OTB dataset (Wu et al., 2013) includes 50 sequences tagged with 11 attributes, which represent the challenging aspects for tracking such as illumination variation, occlusion, deformation et al. The tracking performance is quantitatively evaluated using both precision rate (PR) and success rate (SR), as defined in (Wu et al., 2013). PR/SR scores are depicted using precision plot and success plot, respectively. The precision plot shows the percentage of frames whose tracked centre is within certain Euclidean distance (20 pixels) from the centre of the ground truth. Success plot computes the percentage of frames whose intersection over union overlap with the ground truth annotation is within a threshold varying between 0 and 1, and the area under curve (AUC) is used for SR score. To evaluate the effectiveness of incorporating the scale set proposed by the KLT tracker, we provide two versions of our tracker as PAWSSa and PAWSSb: PAWSSa only includes scale set S_r, while PAWSSb includes both S_r and S_p for scale estimation.

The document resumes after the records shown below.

(** Where a child, an entry or a need of the new heap comes from. *)
Definition origin (x : nat) : nat := if decide (x = p) then q else x.
Lemma origin_inj x y : x <> q -> y <> q -> origin x = origin y -> x = y.
Proof. unfold origin. destruct (decide (x = p)), (decide (y = p)); congruence. Qed.
Lemma merge_child a x : child (physs h') a x -> child (physs h) a (origin x) /\ x <> q.
Proof.
  intros (xph & Hx & Hpar). unfold origin. destruct (decide (x = p)) as [->|Hne].
  - apply merge_self in Hx as ->. rewrite merged_link in Hpar. split; [by exists phq|]. intros E. by apply merge_ne.
  - destruct (merge_other _ _ Hx Hne) as [? ?]. split; [by exists xph|done].
Qed.
Lemma merge_entry x j fj :
  entry (physs h') x j fj -> x <> q /\ exists x0 fj0, entry (physs h) x0 j fj0 /\ frame_of fj0 = frame_of fj /\
    (x0 = x /\ fj = fj0 \/ x0 = q /\ x = p /\ fj = settle fj0).
Proof.
  pose proof merge_ne as Hqp. intros (xph & Hx & Hf). destruct (decide (x = p)) as [->|Hne].
  - split; [done|]. apply merge_self in Hx as ->. rewrite merged_frames in Hf. destruct (frames ph !! j) as [fi|] eqn:E.
    + simplify_eq. exists p, fj. split; [by exists ph|]. split; [done|by left].
    + destruct (frames phq !! j) as [fi|] eqn:E'; [|done]. cbn in Hf. simplify_eq. exists q, fi. split; [by exists phq|].
      split; [|by right]. unfold frame_of, settle. cbn. by destruct (state fi) as [[]|].
  - destruct (merge_other _ _ Hx Hne) as [? ?]. split; [done|]. exists x, fj. split; [by exists xph|]. split; [done|by left].
Qed.
Lemma merge_needs i x : needs (physs h') i x -> needs (physs h) i (origin x) /\ (x = p -> needs (physs h) i p).
Proof.
  pose proof merge_ne as Hqp. assert (Hcp : child (physs h) q p) by (by exists ph).
  assert (Hlift : frames phq !! i = None -> needs (physs h) i p -> needs (physs h) i q) by (intros; by eapply needs_up).
  induction 1 as [x xph Hx Hb Hf|x xph e Hx Hf Hc Hn [IH1 IH2]]; unfold origin in *.
  - destruct (decide (x = p)) as [->|Hne].
    + apply merge_self in Hx as ->. rewrite merged_frames in Hf. destruct (frames ph !! i) eqn:E; [done|].
      assert (needs (physs h) i p) by (by eapply needs_leaf). split; [|done]. apply Hlift; [|done]. by destruct (frames phq !! i).
    + destruct (merge_other _ _ Hx Hne) as [? ?]. split; [by eapply needs_leaf|done].
  - apply merge_child in Hc as [Hc Heq]. unfold origin in Hc. destruct (decide (x = p)) as [->|Hne].
    + apply merge_self in Hx as ->. rewrite merged_frames in Hf. destruct (frames ph !! i) eqn:E; [done|].
      assert (needs (physs h) i p) by (by eapply needs_up). split; [|done]. apply Hlift; [|done]. by destruct (frames phq !! i).
    + destruct (merge_other _ _ Hx Hne) as [? ?]. split; [by eapply needs_up|done].
Qed.
Lemma merge_link x xph : physs h' !! x = Some xph -> link_ok rank h' x xph.
Proof.
  pose proof merge_rank as Hr. intros Hx.
  assert (Htgt : forall r phr, physs h !! r = Some phr -> branch phr = true -> r <> q -> exists phr', physs h' !! r = Some phr' /\ branch phr' = true).
  { intros r phr Hrr Hb Hne. rewrite merge_at. destruct (decide (r = p)) as [->|].
    - simplify_eq. by eexists.
    - rewrite decide_False by done. by exists phr. }
  unfold link_ok. destruct (decide (x = p)) as [->|Hne].
  - apply merge_self in Hx as ->. rewrite merged_link. pose proof (wf_link _ _ Hw _ _ Hq) as Hl. unfold link_ok in Hl.
    destruct (parent phq) as [[r s e|b]|]; [|done|done]. destruct Hl as (? & ? & ? & phr & Hrr & Hb). split_and!; [done|done|lia|].
    eapply Htgt; [done|done|]. intros ->. lia.
  - destruct (merge_other _ _ Hx Hne) as [_ Hx0]. pose proof (wf_link _ _ Hw _ _ Hx0) as Hl. unfold link_ok in Hl.
    destruct (parent xph) as [[r s e|b]|] eqn:Ep; [|done|done]. destruct Hl as (-> & -> & ? & phr & Hrr & Hb). split_and!; [done|done|done|].
    eapply Htgt; [done|done|]. intros ->. apply Hne, Hsole. by exists xph.
Qed.
Lemma merge_wf : wf rank h'.
Proof.
  constructor.
  - apply merge_link.
  - intros x xph j fj Hx Hf. destruct (decide (x = p)) as [->|Hne].
    + apply merge_self in Hx as ->. rewrite merged_frames in Hf. cbn [branch merged]. destruct (frames ph !! j) as [fi|] eqn:E.
      * simplify_eq. exact (wf_state _ _ Hw _ _ _ _ Hp E).
      * destruct (frames phq !! j) as [fi|] eqn:E'; [|done]. cbn in Hf. simplify_eq.
        destruct (wf_state _ _ Hw _ _ _ _ Hq E') as (s & Hs & Hpg & _).
        exists (Shared (state_frame s).1 (state_frame s).2). split; [|done]. unfold settle. rewrite Hs. by destruct s.
    + destruct (merge_other _ _ Hx Hne) as [_ Hx0]. exact (wf_state _ _ Hw _ _ _ _ Hx0 Hf).
  - intros x j fj x' j' fj' g Hx Hx' Hg Hg'.
    apply merge_entry in Hx as (Hxq & x0 & fj0 & He & Hfe & Hor). apply merge_entry in Hx' as (Hxq' & x0' & fj0' & He' & Hfe' & Hor').
    destruct (wf_linear _ _ Hw _ _ _ _ _ _ g He He') as [-> ->]; [congruence|congruence|].
    split; [|done]. destruct Hor as [(-> & _)|(-> & -> & _)], Hor' as [(? & _)|(? & -> & _)]; congruence.
  - intros a x y z Hx Hy Hz. apply merge_child in Hx as [Hx ?], Hy as [Hy ?], Hz as [Hz ?].
    destruct (wf_two _ _ Hw _ _ _ _ Hx Hy Hz) as [E|[E|E]]; apply origin_inj in E; auto.
  - intros a j fj g m x y He Hu Hx Hy Hnx Hny. apply merge_child in Hx as [Hx ?], Hy as [Hy ?].
    apply merge_needs in Hnx as [Hnx _], Hny as [Hny _].
    apply merge_entry in He as (_ & x0 & fj0 & He & _ & [[-> ->]|(-> & -> & ->)]).
    + apply origin_inj; [done|done|]. by eapply (wf_unique _ _ Hw).
    + unfold settle in Hu. cbn in Hu. destruct (state fj0) as [[]|]; done.
  - apply (wf_zero _ _ Hw).
  - intros x j fj He. apply merge_entry in He as (_ & x0 & fj0 & He & _). by eapply (wf_index _ _ Hw).
Qed.
End OneStep.

(** ** The loop *)
Record merges (rank : nat -> nat) (p : nat) (h h1 : heap T) : Prop := mk_merges {
  m_wf : wf rank h1;
  m_rest : h1 = set_physs (physs h1) h;
  m_above x : (rank p <= rank x)%nat -> x <> p -> physs h1 !! x = physs h !! x;
  m_leaf x xph : physs h !! x = Some xph -> branch xph = false -> x <> p -> physs h1 !! x = Some xph;
  m_sub x : x <> p -> is_Some (physs h1 !! x) -> physs h1 !! x = physs h !! x;
  m_self ph : physs h !! p = Some ph -> exists ph1, physs h1 !! p = Some ph1 /\ branch ph1 = branch ph /\ cow ph1 = cow ph /\
    flusher ph1 = flusher ph /\ position ph1 = position ph /\ (forall i fi, frames ph !! i = Some fi -> frames ph1 !! i = Some fi);
  m_sees x j bs : is_Some (physs h1 !! x) -> sees h x j bs -> sees h1 x j bs;
}.
Lemma merges_refl rank p h : wf rank h -> merges rank p h h.
Proof. intros Hw. constructor; try done; [by destruct h|]. intros ph Hp. exists ph. by split_and!. Qed.
Lemma merges_trans rank p h h1 h2 : merges rank p h h1 -> merges rank p h1 h2 -> merges rank p h h2.
Proof.
  intros H1 H2. constructor.
  - apply (m_wf _ _ _ _ H2).
  - rewrite (m_rest _ _ _ _ H2) at 1. rewrite (m_rest _ _ _ _ H1). done.
  - intros x Hx Hne. rewrite (m_above _ _ _ _ H2 x Hx Hne). by apply (m_above _ _ _ _ H1).
  - intros x xph Hx Hb Hne. apply (m_leaf _ _ _ _ H2); [|done|done]. by apply (m_leaf _ _ _ _ H1).
  - intros x Hne Hx. pose proof (m_sub _ _ _ _ H2 x Hne Hx) as E. rewrite E. apply (m_sub _ _ _ _ H1); [done|]. by rewrite <- E.
  - intros ph Hp. destruct (m_self _ _ _ _ H1 ph Hp) as (ph1 & Hp1 & ? & ? & ? & ? & Hf1).
    destruct (m_self _ _ _ _ H2 ph1 Hp1) as (ph2 & Hp2 & ? & ? & ? & ? & Hf2). exists ph2. split_and!; try congruence. auto.
  - intros x j bs Hx Hs. apply (m_sees _ _ _ _ H2); [done|]. apply (m_sees _ _ _ _ H1); [|done].
    destruct (decide (x = p)) as [->|Hne]; [|by rewrite <- (m_sub _ _ _ _ H2 x Hne Hx)].
    destruct (physs h !! p) as [ph|] eqn:Ep; [|destruct Hs as (y & Hy & _); inversion Hy; congruence].
    destruct (m_self _ _ _ _ H1 ph Ep) as (ph1 & -> & _). by eexists.
Qed.
Lemma merges_step rank p q h ph phq :
  wf rank h -> physs h !! p = Some ph -> parent ph = Some (PPhys q 0 None) -> physs h !! q = Some phq -> count h q = 1%nat ->
  merges rank p h (set_physs (<[p := merged ph phq]> (delete q (physs h))) h).
Proof.
  intros Hw Hp Hl Hq Hc. assert (Hsole : forall x, child (physs h) q x -> x = p).
  { intros x Hx. eapply count_sole; [done|done|by exists ph]. }
  pose proof (merge_rank _ _ _ _ _ Hw Hp Hl) as Hr. pose proof (merge_at h p q ph phq) as Hat.
  assert (Hqb : branch phq = true).
  { pose proof (wf_link _ _ Hw _ _ Hp) as Hk. unfold link_ok in Hk. rewrite Hl in Hk. destruct Hk as (_ & _ & _ & ? & ? & ?). congruence. }
  constructor.
  - by apply merge_wf.
  - done.
  - intros x Hx Hne. rewrite Hat, !decide_False; [done|intros ->; lia|done].
  - intros x xph Hx Hb Hne. rewrite Hat, !decide_False; [done|intros ->; congruence|done].
  - intros x Hne Hx. rewrite Hat in *. rewrite decide_False in Hx |- * by done. destruct (decide (x = q)); [by destruct Hx|done].
  - intros ph0 Hp0. simplify_eq. exists (merged ph phq). split; [by rewrite Hat, decide_True|]. split_and!; try done.
    intros i fi Hf. erewrite merged_frames; [|done|done]. by rewrite Hf.
  - intros x j bs Hx Hs. eapply merge_sees; try done. intros ->. rewrite Hat in Hx. rewrite decide_False in Hx by (intros ->; lia).
    rewrite decide_True in Hx by done. by destruct Hx.
Qed.

Lemma take_sole_eq h p ph (Q : option (Phys * Z * option Z) -> heap T -> Prop) :
  physs h !! p = Some ph ->
  ((match parent ph with Some (PPhys q _ _) => count h q <> 1%nat | _ => True end) -> Q None h) ->
  (forall q start end_, parent ph = Some (PPhys q start end_) -> count h q = 1%nat -> forall phq, physs h !! q = Some phq ->
    Q (Some (phq, start, end_)) (set_physs (<[p := set_parent None ph]> (delete q (physs h))) h)) ->
  (forall q start end_, parent ph = Some (PPhys q start end_) -> is_Some (physs h !! q)) ->
  exists r h', take_sole p h = Some (Ok r, h') /\ Q r h'.
Proof.
  intros Hp Hn Hy Hq. unfold take_sole, get_phys, hget, hput, pt_opt, pt_res, mbind, PT_bind. rewrite Hp. cbn.
  destruct (parent ph) as [[q s e|b]|] eqn:E; [|by eexists _, _; split; [done|auto]..].
  destruct (Nat.eqb_spec (count h q) 1) as [Ec|Ec]; [|by eexists _, _; split; [done|auto]].
  destruct (Hq q s e eq_refl) as [phq Hphq]. rewrite Hphq. cbn. eexists _, _. split; [done|]. by eapply Hy.
Qed.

Comparison using different features: Selecting right features to describe the object appearance plays a critical role in tracking. The most desirable feature property is its uniqueness so that the object can be distinguished from background. Raw intensities or colour features are usually used for histogram-based appearance representations, while edge or gradient information are less sensitive to illumination changes. Generally, many tracking approaches use a combination of these diverse features to represent the object (Hare, Saffari, Torr, 2011, Grabner, Grabner, Bischof, 2006, Li, Shen, Dick, Hengel, 2013). To evaluate the performance of our proposed approach, we tested different low-level features such as HSV colour, RGB colour, the combination of colour and gradient features (HSV+G, RGB+G) for constructing the descriptor in Table 5.1. The RGB histogram is 24-dimensional with 8 bins for each channel, and the HSV colour histogram is 20-dimensional including 8 bins for H and S channels respectively and 4 separate bins for V channel. The gradient histogram is 16-dimensional signed gradients ranging from 0 to 360^∘. We also compared our tracker PAWSSa and PAWSSb with Struck (Hare et al., 2011) and SOWP (Kim et al., 2015). From Table 2, we observe: Augmenting colour with gradient histogram improves the tracking performance by providing diverse structural information of the object. In our experiments, the descriptor comprising combination of HSV colour and gradient features achieves the best results, we use this setting in the following evaluation.

Table 2.

The performance of the proposed algorithm compared with different low-level features. PAWSSa and PAWSSb tracker represents our tracker without and with the KLT tracker, respectively.

	PAWSSa	PAWSSb
HSV	0.731 / 0.528	0.742 / 0.545
RGB	0.764 / 0.552	0.749 / 0.544
RGB+G	0.838 / 0.605	0.840 / 0.607
HSV+G	0.889 / 0.635	0.897 / 0.649

Open in a new tab

Comparison with state-of-the-art trackers: We use the evaluation toolkit provided by Wu et al. (2013) to generate the precision and success plots for the one pass evaluation (OPE) of the top 10 algorithms in Fig. 7. The toolkit includes 29 benchmark trackers, besides that we also include SOWP tracker. It is shown that PAWSSb achieves the best PR/SR scores among all the trackers. For a more detailed evaluation, we also compared our tracker with state-of-the-art trackers in Table 3. Notice that in all the attribute field, our tracker achieves either the best or the second best PR/SR scores. Our tracker achieves 36.7% gain in PR and 36.9% gain in SR over Struck (Hare et al., 2011). By using a simple patch weighting strategy and training with adaptive scale samples, the performance shows that our tracker provides comparable PR scores, and higher SR score compared with SOWP (Kim et al., 2015). PAWSSa tracker improves SR score by 2.6% considering gradually small changes between frames, PAWSSb improves SR score by 4.8% by incorporating scales estimated by the external KLT tracker. Specifically, when the object undergoes scare variation PAWSS achieves a performance gain of 10.3% in SR over SOWP.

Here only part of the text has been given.